▸ **Task statement**
When a line in the entries contains the word "probes", copy that line in full.

[Records excerpted from a collection]
┄┄┄┄┄┄┄┄┄┄┄┄┄┄┄┄┄┄┄┄

(* ===== verification/Codeowners.v ===== *)
(** * CODEOWNERS ([collector/codeowners.rs])

    The probes of the three locations in GitHub's search order, the extraction
    of the file's content, and the resulting [CodeownersResult].  Base64
    decoding ([base64]) is a parameter; the size cap, the newline filter and
    the UTF-8 check around it are the code's. *)

From S2P Require Import Prelude Str Json GitHub Repository Checks CodeownersParser.

Open Scope N_scope.

Definition CONFORMING_CODEOWNERS_PATH : string := ".github/CODEOWNERS".
Definition NON_CONFORMING_CODEOWNERS_PATH : string := "CODEOWNERS".
Definition DOCS_CODEOWNERS_PATH : string := "docs/CODEOWNERS".
Definition MAX_BASE64_LENGTH : N := 133 * 1024.

(** [codeowners::build_result]. *)
Definition codeowners_build_result (status : CodeownersStatus) (path : option string)
    (timestamp : string) : CodeownersResult :=
  match status with
  | COS_Conforming => COR_Conforming CC_Unparsed timestamp
  | COS_NonConforming =>
    if bool_decide (path = Some "docs/CODEOWNERS")
    then COR_NonConforming CL_Docs CC_Unparsed timestamp
    else COR_NonConforming CL_Root CC_Unparsed timestamp
  | COS_Absent => COR_Absent timestamp
  | COS_Unknown => COR_Unobservable IR_Invalid timestamp
  end.

Definition build_result_with_parsed (status : CodeownersStatus) (path timestamp : string)
    (parsed_or_truncation : result CodeownersTruncationReason ParsedCodeowners)
    : CodeownersResult :=
  let content :=
    match parsed_or_truncation with
    | Ok p => CC_Parsed p
    | Err reason => CC_Truncated reason
    end in
  match codeowners_build_result status (Some path) timestamp with
  | COR_Conforming _ timestamp => COR_Conforming content timestamp
  | COR_NonConforming location _ timestamp => COR_NonConforming location content timestamp
  | other => other
  end.

Inductive PathProbe (V : Type) :=
| Found (status : CodeownersStatus) (path : string) (data : option V)
| ProbeIndeterminate (reason : IndeterminateReason)
| NotFound.
Arguments Found {V} _ _ _.
Arguments ProbeIndeterminate {V} _.
Arguments NotFound {V}.

Section Codeowners.
  Context {V : Type} `{JsonValue V}.
  Context (base64_decode : string -> option string) (to_lowercase : string -> string).

Definition is_file_response (result : ApiOutcome V) : bool :=
  outcome_is_ok result
  && bool_decide (outcome_data result ≫= get_str "type" = Some "file").

Definition not_newline (c : Ascii.ascii) : bool :=
  negb (Ascii.eqb c nl) && negb (Ascii.eqb c cr).

(** [try_parse_content]; [None] stands for the [Value::Null] of a file
    response without data, on which every lookup fails. *)
Definition try_parse_content (data : option V)
    : result CodeownersTruncationReason ParsedCodeowners :=
  match data ≫= get_str "encoding" with
  | None => Err TR_NotBase64Encoded
  | Some encoding =>
    if negb (bool_decide (encoding = "base64")) then Err TR_NotBase64Encoded
    else
      match data ≫= get_str "content" with
      | None => Err TR_ContentMissing
      | Some raw_content =>
        if MAX_BASE64_LENGTH <? str_len raw_content then Err TR_OversizedBase64
        else
          let cleaned := filter_bytes not_newline raw_content in
          match base64_decode cleaned with
          | None => Err TR_DecodeFailed
          | Some decoded =>
            match from_utf8 decoded with
            | None => Err TR_InvalidUtf8
            | Some text => Ok (parse_codeowners to_lowercase text)
            end
          end
      end
  end.

(** The classification of one answer by [probe_path]. *)
Definition probe_outcome (path : string) (status : CodeownersStatus) (outcome : ApiOutcome V)
    : PathProbe V :=
  if is_file_response outcome then Found status path (outcome_data outcome)
  else
    match outcome_is_ok outcome, outcome_status_code outcome with
    | false, Some 401 | false, Some 403 => ProbeIndeterminate IR_PermissionDenied
    | false, Some 404 => NotFound
    | false, Some 429 => ProbeIndeterminate IR_RateLimited
    | false, _ =>
      if outcome_is_retryable outcome then ProbeIndeterminate IR_Transient
      else ProbeIndeterminate IR_Invalid
    | true, _ =>
      match outcome_data outcome with
      | Some data =>
        if (match as_array data with Some _ => true | None => false end)
           || match get_str "type" data with
              | Some ty => bool_decide (ty ∈ ["dir"; "symlink"; "submodule"])
              | None => false
              end
        then NotFound
        else ProbeIndeterminate IR_Invalid
      | None => ProbeIndeterminate IR_Invalid
      end
    end.

Definition probe_path `{GitHubClient V} (safe_name path : string)
    (status : CodeownersStatus) : PathProbe V :=
  probe_outcome path status (request_default (repo_path safe_name ("/contents/" +:+ path))).

Definition codeowners_candidates : list (string * CodeownersStatus) :=
  [(CONFORMING_CODEOWNERS_PATH, COS_Conforming);
   (NON_CONFORMING_CODEOWNERS_PATH, COS_NonConforming);
   (DOCS_CODEOWNERS_PATH, COS_NonConforming)].

(** The loop over the candidates. *)
Fixpoint probe_candidates `{GitHubClient V} (candidates : list (string * CodeownersStatus))
    (safe_name run_timestamp : string) : CodeownersResult :=
  match candidates with
  | [] => codeowners_build_result COS_Absent None run_timestamp
  | (path, status) :: candidates =>
    match probe_path safe_name path status with
    | Found status path data =>
      build_result_with_parsed status path run_timestamp (try_parse_content data)
    | ProbeIndeterminate reason => COR_Unobservable reason run_timestamp
    | NotFound => probe_candidates candidates safe_name run_timestamp
    end
  end.

(** [codeowners::evaluate]. *)
Definition codeowners_evaluate `{GitHubClient V} (repo : Repository)
    (run_timestamp : string) : CodeownersResult :=
  match sanitize_path_segment (repo_name repo) with
  | None => codeowners_build_result COS_Unknown None run_timestamp
  | Some safe_name => probe_candidates codeowners_candidates safe_name run_timestamp
  end.

(** ** Lemmas *)

(** What a probe found was an answer that says [file]. *)
Lemma probe_path_Found `{GitHubClient V} name p s s' p' d :
  probe_path name p s = Found s' p' d -> s' = s /\ p' = p.
Proof.
  unfold probe_path, probe_outcome. destruct (is_file_response _).
  - by intros [= <- <- _].
  - by repeat case_match.
Qed.

(** The content a located file is recorded with. *)
Definition content_of (d : option V) : CodeownersContent :=
  match try_parse_content d with Ok p => CC_Parsed p | Err r => CC_Truncated r end.

(** The location follows GitHub's search order.  A file is reported at a
    location exactly when the probe of that location found it and the probes
    of the locations before it found no file; absence is reported exactly
    when the three probes found no file. *)
Lemma codeowners_precedence `{GitHubClient V} name t :
  let r := probe_candidates codeowners_candidates name t in
  let conforming := probe_path name ".github/CODEOWNERS" COS_Conforming in
  let root := probe_path name "CODEOWNERS" COS_NonConforming in
  let docs := probe_path name "docs/CODEOWNERS" COS_NonConforming in
  (forall c, r = COR_Conforming c t <->
     exists d, conforming = Found COS_Conforming ".github/CODEOWNERS" d /\ c = content_of d) /\
  (forall c, r = COR_NonConforming CL_Root c t <->
     conforming = NotFound /\
     exists d, root = Found COS_NonConforming "CODEOWNERS" d /\ c = content_of d) /\
  (forall c, r = COR_NonConforming CL_Docs c t <->
     conforming = NotFound /\ root = NotFound /\
     exists d, docs = Found COS_NonConforming "docs/CODEOWNERS" d /\ c = content_of d) /\
  (r = COR_Absent t <-> conforming = NotFound /\ root = NotFound /\ docs = NotFound).
Proof.
  intros r conforming root docs. unfold r, codeowners_candidates.
  cbn [probe_candidates]. unfold CONFORMING_CODEOWNERS_PATH,
    NON_CONFORMING_CODEOWNERS_PATH, DOCS_CODEOWNERS_PATH.
  fold conforming root docs.
  destruct conforming as [s p d|reason|] eqn:Ec;
    [apply probe_path_Found in Ec as [-> ->]; unfold build_result_with_parsed; simpl;
     fold (content_of d); split_and!; intros; naive_solver
    |split_and!; intros; naive_solver|].
  destruct root as [s p d|reason|] eqn:Er;
    [apply probe_path_Found in Er as [-> ->]; unfold build_result_with_parsed; simpl;
     fold (content_of d); split_and!; intros; naive_solver
    |split_and!; intros; naive_solver|].
  destruct docs as [s p d|reason|] eqn:Ed;
    [apply probe_path_Found in Ed as [-> ->]; unfold build_result_with_parsed; simpl;
     fold (content_of d); split_and!; intros; naive_solver
    |split_and!; intros; naive_solver
    |split_and!; intros; naive_solver].
Qed.
End Codeowners.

┄┄┄┄┄┄┄┄┄┄┄┄┄┄┄┄┄┄┄┄

▸ **Answer section**
    The probes of the three locations in GitHub's search order, the extraction
    location exactly when the probe of that location found it and the probes
    when the three probes found no file. *)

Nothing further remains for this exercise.